Message to the Future
Better Living Through Chemistry
First Billboard
2084 Billboard
Erosion
Vanishing Gold
Feathers Billboard
Help
The Last Billboard
Choices
Moon Tracks
Carpool
The Wasteland
Memorial
Twin Towers
Tornado
ARTIST STATEMENT
In my art I try to balance the tension between beauty and environmental destruction in portraying the changes in our world. We live in exciting, precarious times. Today the most dramatic changes are experienced instantly …. there is world wide information available to all through the internet, cell phones and Facebook. With it comes an obsession for freedom, even for revolution.
Since the sixties I have painted many aspects of nature, the dark volcanic islands of the Galapagos, the fierce beauty of the Grand Canyon, the incredible vanishing animals of Africa as well as the degradation of the wilderness of America. The more I traveled, the more I witnessed these changes worldwide. My response was to paint a Billboard Series and the Industrial Park Series using silver paint, iridescent pigments, and dimensional collage materials that parallel the actual detritus of today’s toxic environment.

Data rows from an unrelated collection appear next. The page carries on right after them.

(** * bq_agent: the six BigQuery tools of [bq_agent/agent.py]

    A shallow embedding of the tool functions of the agent module and of
    the part of the Python runtime they rely on, followed by the properties
    of the tools.

    Conventions of the embedding.
    - A Python [str] is a [string]; each character stands for one code
      point below 256.
    - Python values are the tagged union [pyval]; [type_of] gives the
      runtime class and [isinstance] follows the class hierarchy of
      CPython ([bool] is a subclass of [int], [datetime.datetime] is a
      subclass of [datetime.date]).
    - The warehouse client library is an oracle ([Warehouse]): each of its
      calls either raises or returns.  An exception records whether its
      class derives from [Exception]; [KeyboardInterrupt] and [SystemExit]
      do not, and [except Exception] lets them through.
    - A tool runs in the monad [Tool]: it produces the chronological list of
      the effects it performed (client constructions, warehouse calls,
      printed lines) and either returns a value or raises. *)

From Stdlib Require Import ZArith List String Ascii Bool Lia.
From Stdlib Require Import Numbers.DecimalString Numbers.DecimalNat.
From Stdlib Require Import Floats.SpecFloat.
Import ListNotations.

Set Warnings "-register-all".

Open Scope list_scope.
Open Scope string_scope.

(* ------------------------------------------------------------------ *)
(** ** Text formatting of the runtime *)
(* ------------------------------------------------------------------ *)

Module PyStr.

(** [str(n)] for a non-negative [int], as in [f"{idx}"] and [f"{len(rows)}"]. *)
Definition of_nat (n : nat) : string :=
  NilEmpty.string_of_uint (Nat.to_uint n).

(** [str(z)] for an [int]. *)
Definition of_Z (z : Z) : string :=
  NilEmpty.string_of_int (Z.to_int z).

Fixpoint zeros (n : nat) : string :=
  match n with
  | O => ""
  | S n' => String "0" (zeros n')
  end.

(** ["%0<width>d" % n] for a non-negative [n]. *)
Definition zpad (width : nat) (n : N) : string :=
  let s := NilEmpty.string_of_uint (N.to_uint n) in
  zeros (width - String.length s) ++ s.

(** ["%+d" % z]. *)
Definition plus_d (z : Z) : string :=
  if (z <? 0)%Z then of_Z z else "+" ++ of_Z z.

(** [c.isspace()] on the code points below 256: TAB, LF, VT, FF, CR,
    FS, GS, RS, US, SPACE, NEL and NBSP. *)
Definition isspace (c : ascii) : bool :=
  let n := nat_of_ascii c in
  (((9 <=? n) && (n <=? 13)) || ((28 <=? n) && (n <=? 32))
   || (n =? 133) || (n =? 160))%nat.

Fixpoint lstrip (s : string) : string :=
  match s with
  | EmptyString => EmptyString
  | String c s' => if isspace c then lstrip s' else s
  end.

Fixpoint rstrip (s : string) : string :=
  match s with
  | EmptyString => EmptyString
  | String c s' =>
      match rstrip s' with
      | EmptyString => if isspace c then EmptyString else String c EmptyString
      | r => String c r
      end
  end.
Lemma run_use_ended (mountPath name : string) (m : Middleware)
      (rest : list Layer) (req : Request) (inner : string) (r : Response) :
  below mountPath (path req) = Some inner ->
  m (setPath req inner) = Ended r ->
  runLayers (Use mountPath name m :: rest) None req = ([name], Sent r).
Proof. intros Hb Hm. cbn [runLayers]. rewrite Hb, Hm. reflexivity. Qed.

Lemma run_use_elsewhere (mountPath name : string) (m : Middleware)
      (rest : list Layer) (req : Request) :
  below mountPath (path req) = None ->
  runLayers (Use mountPath name m :: rest) None req
  = runLayers rest None req.
Proof. intros Hb. cbn [runLayers]. rewrite Hb. reflexivity. Qed.

Lemma run_error_handler_idle (name : string) (m : ErrorMiddleware)
      (rest : list Layer) (req : Request) :
  runLayers (UseError name m :: rest) None req = runLayers rest None req.
Proof. reflexivity. Qed.

Section Chain.

Variables cors jsonParser morgan swagger : Middleware.
Variable core : CoreApi.

(** X11.  When the body parser fails on a body that is not JSON (a
    [SyntaxError] with status 400 and a [body] property), the application
    answers 400 INVALID_JSON_SYNTAX with the parser's message; the logger,
    the documentation pages and the router do not run. *)
Theorem malformed_json_answer (req : Request) (err : JsError) :
  validateJsonContentType req = Next req ->
  (forall r, exists r', cors r = Next r') ->
  (forall r, exists r', jsonParser r = NextError err r') ->
  isSyntaxError err = true -> status err = Some 400%nat ->
  hasBody err = true ->
  handle cors jsonParser morgan swagger core req
  = (["validateJsonContentType"; "cors"; "express.json"; "jsonErrorHandler"],
     Sent (invalidJsonSyntax err)).
Proof.
  intros Hv Hcors Hjson H1 H2 H3.
  unfold handle, app. cbn [runLayers].
  change (below "/" (path req)) with (Some (path req)). cbv iota.
  rewrite (validate_setPath _ Hv).
  set (r1 := setPath (setPath req (path req)) (path req)).
  change (below "/" (path r1)) with (Some (path r1)). cbv iota.
  destruct (Hcors (setPath r1 (path r1))) as [r2 E2]. rewrite E2.
  set (r2' := setPath r2 (path r1)).
  change (below "/" (path r2')) with (Some (path r2')). cbv iota.
  destruct (Hjson (setPath r2' (path r2'))) as [r3 E3]. rewrite E3.
  unfold jsonErrorHandler. rewrite H1, H2, H3. reflexivity.
Qed.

In true George Orwellian doublespeak, industry calls its sites “parks,” its clear cutting, “making open space,” its killing, “harvesting,” and of course denies global warming. Today, with the population reaching 7 billion, and the need for the necessities of life, such as food, water, and education, environmental awareness and active conservation are crucial to the health of the world.
The Storm
BIO
My first New York City exhibit in 1969 was called “Elegy to Nature”. Since then I have been painting and drawing the many diverse aspects of the landscape — fascinated by our love, yet exploitation of nature.
I grew up in Western PA, attended Carnegie Mellon University and after graduation came to New York City to live, paint, and earn my Master’s Degree at NYU which enabled me to teach art at Pace University and Pratt Art School.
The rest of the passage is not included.